(* ===== verification/System.v ===== *)
(** * The operating system (src/tcpshm/os.h)

    What the client and the server use of the system besides sending, receiving
    and mapping files, the documented behaviour their theorems rely on, and a
    simulated system on which the definitions can be run. *)

From Stdlib Require Import String.
From stdpp Require Import gmap.
From S2P Require Import Prelude Endian Conf TcpShmConn.
Local Open Scope Z_scope.

(** The result of a call is left out where the code ignores it. *)
Class System (W : Type) : Type := {
  tcp_socket : W -> Z * W;
  tcp_set_nonblocking : Z -> W -> W;
  tcp_set_blocking : Z -> W -> W;
  tcp_set_timeout : forall (fd : Z) (optname : string) (ms : Z), W -> Z * W;
  tcp_setsockopt : forall (fd : Z) (optname : string), W -> Z * W;
  tcp_bind : forall (fd : Z) (ipv4 : list Z) (port : Z), W -> Z * W;
  tcp_listen : forall (fd backlog : Z), W -> Z * W;
  tcp_accept : Z -> W -> Z * list Z * W;
  tcp_connect : forall (fd : Z) (ipv4 : list Z) (port : Z), W -> Z * W;
  tcp_mkdir : list Z -> W -> W;
  steady_clock_now : W -> Z * W
}.

Record ShmProbeData : Type := mkProbe { probe_token : Z; probe_ack : Z }.

(** The memory of the probe belongs to the system, because the other process
    writes it while this one is blocked in a call. *)
Class ProbeMemory (W : Type) : Type := {
  read_probe : list Z -> W -> ShmProbeData;
  write_probe : list Z -> ShmProbeData -> W -> W;
  my_shm_unlink : list Z -> W -> W
}.

(** ** Documented behaviour

    Only sending adds to what was sent; receiving takes from what the peer sends;
    what is written in shared memory is there. *)
Section Laws.
Context {W : Type} {sockets : Sockets W} {sends : SendLaws W} {recvs : RecvLaws W}.

Definition same_io (w w' : W) : Prop :=
  (forall fd, outbox fd w' = outbox fd w) /\ (forall fd, inbox fd w' = inbox fd w).

Lemma same_io_refl w : same_io w w.
Proof using Type. split; reflexivity. Qed.
Lemma same_io_trans w1 w2 w3 : same_io w1 w2 -> same_io w2 w3 -> same_io w1 w3.
Proof using Type. intros [A B] [C D]. split; intros; [rewrite C, A | rewrite D, B]; reflexivity. Qed.

Class SystemLaws {mmap : Mmap W} {system : System W} {probes : ProbeMemory W} : Type := {
  recv_outbox fd len w n bs w' : tcp_recv fd len w = (n, bs, w') -> forall fd', outbox fd' w' = outbox fd' w;
  nonblocking_io fd w : same_io w (tcp_set_nonblocking fd w);
  blocking_io fd w : same_io w (tcp_set_blocking fd w);
  timeout_io fd o ms w : same_io w (snd (tcp_set_timeout fd o ms w));
  clock_io w : same_io w (snd (steady_clock_now w));
  my_mmap_io b name w : same_io w (snd (my_mmap b name w));
  my_mmap_existing_io b name w : same_io w (snd (my_mmap_existing b name w));
  write_probe_io name p w : same_io w (write_probe name p w);
  unlink_io name w : same_io w (my_shm_unlink name w);
  read_write_probe name p w : read_probe name (write_probe name p w) = p
}.
End Laws.

(** ** A simulated system

    The scripted socket of Conf.v, with memory for probes, a clock, the
    descriptors [accept] gives and those that are open. *)
Record sim : Type := mkSim {
  net : world;
  memory : gmap (list Z) ShmProbeData;
  accepts : list Z;
  clock : Z;
  open_fds : list Z
}.
Definition set_net (w : world) (s : sim) : sim := mkSim w (memory s) (accepts s) (clock s) (open_fds s).
Definition set_memory m (s : sim) : sim := mkSim (net s) m (accepts s) (clock s) (open_fds s).
Definition add_fd (fd : Z) (s : sim) : sim := mkSim (net s) (memory s) (accepts s) (clock s) (fd :: open_fds s).

Fixpoint remove_fd (fd : Z) (l : list Z) : list Z :=
  match l with
  | [] => []
  | x :: l => if x =? fd then l else x :: remove_fd fd l
  end.

#[export] Instance sim_sockets : Sockets sim := {
  tcp_send fd bs s := let '(n, w) := tcp_send fd bs (net s) in (n, set_net w s);
  tcp_recv fd len s := let '(r, w) := tcp_recv fd len (net s) in (r, set_net w s);
  tcp_readv fd lens s := let '(r, w) := tcp_readv fd lens (net s) in (r, set_net w s);
  tcp_close fd s :=
    mkSim (tcp_close fd (net s)) (memory s) (accepts s) (clock s) (remove_fd fd (open_fds s));
  tcp_get_last_error s := tcp_get_last_error (net s);
  uninit := 205
}.

#[export] Instance sim_mmap : Mmap sim := {
  my_mmap _ _ s := (None, s);
  my_mmap_existing use_shm name s :=
    (if decide (is_Some (memory s !! name)) then None else Some "open"%string, s)
}.

#[export] Instance sim_probes : ProbeMemory sim := {
  read_probe name s := default (mkProbe 0 0) (memory s !! name);
  write_probe name p s := set_memory (<[name := p]> (memory s)) s;
  my_shm_unlink name s := set_memory (delete name (memory s)) s
}.

#[export] Instance sim_system : System sim := {
  tcp_socket s := (5, add_fd 5 s);
  tcp_set_nonblocking _ s := s;
  tcp_set_blocking _ s := s;
  tcp_set_timeout _ _ _ s := (0, s);
  tcp_setsockopt _ _ s := (0, s);
  tcp_bind _ _ _ s := (0, s);
  tcp_listen _ _ s := (0, s);
  tcp_accept _ s :=
    match accepts s with
    | [] => (INVALID_TCP_SOCKET, [], s)
    | fd :: fds => (fd, [127; 0; 0; 1], mkSim (net s) (memory s) fds (clock s)
                                            (if fd =? INVALID_TCP_SOCKET then open_fds s else fd :: open_fds s))
    end;
  tcp_connect _ _ _ s := (0, s);
  tcp_mkdir _ s := s;
  steady_clock_now s := (clock s, mkSim (net s) (memory s) (accepts s) (clock s + 1) (open_fds s))
}.

#[export] Instance sim_send : SendLaws sim.
Proof.
  refine {| outbox fd s := outbox fd (net s) |}. intros fd bs s n s' H.
  cbn in H. destruct (script_send fd bs (net s)) as [n0 w0] eqn:E. injection H as <- <-.
  exact (send_law fd bs (net s) n0 w0 E).
Defined.

#[export] Instance sim_recv : RecvLaws sim.
Proof.
  refine {| inbox fd s := inbox fd (net s) |}; cbn [tcp_recv tcp_readv tcp_send sim_sockets].
  - intros fd len s n bs s' Hl H. destruct (tcp_recv fd len (net s)) as [[n0 bs0] w0] eqn:E.
    injection H as <- <- <-. exact (recv_law fd len (net s) n0 bs0 w0 Hl E).
  - intros fd lens s n bs s' Hl H. destruct (tcp_readv fd lens (net s)) as [[n0 bs0] w0] eqn:E.
    injection H as <- <- <-. exact (readv_law fd lens (net s) n0 bs0 w0 Hl E).
  - intros len s n bs s' H. destruct (tcp_recv _ len (net s)) as [[n0 bs0] w0] eqn:E.
    injection H as <- <- <-. exact (recv_closed len (net s) n0 bs0 w0 E).
  - intros lens s n bs s' H. destruct (tcp_readv _ lens (net s)) as [[n0 bs0] w0] eqn:E.
    injection H as <- <- <-. exact (readv_closed lens (net s) n0 bs0 w0 E).
  - intros fd bs s n s' H fd'. destruct (tcp_send fd bs (net s)) as [n0 w0] eqn:E.
    injection H as <- <-. exact (send_inbox fd bs (net s) n0 w0 E fd').
  - unfold in_byte. simpl. lia.
Defined.

#[export] Instance sim_laws : SystemLaws.
Proof.
  constructor; try (intros; split; reflexivity).
  - intros fd len s n bs s' H fd'. cbn in H. unfold script_recv in H.
    destruct (fd =? _); [injection H as _ _ <-; reflexivity|].
    destruct (script (net s)) as [|[n0|bs0|e] evs]; injection H as _ _ <-; reflexivity.
  - intros name p s. cbn. rewrite lookup_insert_eq. reflexivity.
Defined.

++++++++++

◆ **Try it**
Reproduce word for word the material above, beginning with the line that contains "what is written" and ending with the line that contains "Definition set_memory m".

◆ **Response to the task**
    what is written in shared memory is there. *)
Section Laws.
Context {W : Type} {sockets : Sockets W} {sends : SendLaws W} {recvs : RecvLaws W}.

Definition same_io (w w' : W) : Prop :=
  (forall fd, outbox fd w' = outbox fd w) /\ (forall fd, inbox fd w' = inbox fd w).

Lemma same_io_refl w : same_io w w.
Proof using Type. split; reflexivity. Qed.
Lemma same_io_trans w1 w2 w3 : same_io w1 w2 -> same_io w2 w3 -> same_io w1 w3.
Proof using Type. intros [A B] [C D]. split; intros; [rewrite C, A | rewrite D, B]; reflexivity. Qed.

Class SystemLaws {mmap : Mmap W} {system : System W} {probes : ProbeMemory W} : Type := {
  recv_outbox fd len w n bs w' : tcp_recv fd len w = (n, bs, w') -> forall fd', outbox fd' w' = outbox fd' w;
  nonblocking_io fd w : same_io w (tcp_set_nonblocking fd w);
  blocking_io fd w : same_io w (tcp_set_blocking fd w);
  timeout_io fd o ms w : same_io w (snd (tcp_set_timeout fd o ms w));
  clock_io w : same_io w (snd (steady_clock_now w));
  my_mmap_io b name w : same_io w (snd (my_mmap b name w));
  my_mmap_existing_io b name w : same_io w (snd (my_mmap_existing b name w));
  write_probe_io name p w : same_io w (write_probe name p w);
  unlink_io name w : same_io w (my_shm_unlink name w);
  read_write_probe name p w : read_probe name (write_probe name p w) = p
}.
End Laws.

(** ** A simulated system

    The scripted socket of Conf.v, with memory for probes, a clock, the
    descriptors [accept] gives and those that are open. *)
Record sim : Type := mkSim {
  net : world;
  memory : gmap (list Z) ShmProbeData;
  accepts : list Z;
  clock : Z;
  open_fds : list Z
}.
Definition set_net (w : world) (s : sim) : sim := mkSim w (memory s) (accepts s) (clock s) (open_fds s).
Definition set_memory m (s : sim) : sim := mkSim (net s) m (accepts s) (clock s) (open_fds s).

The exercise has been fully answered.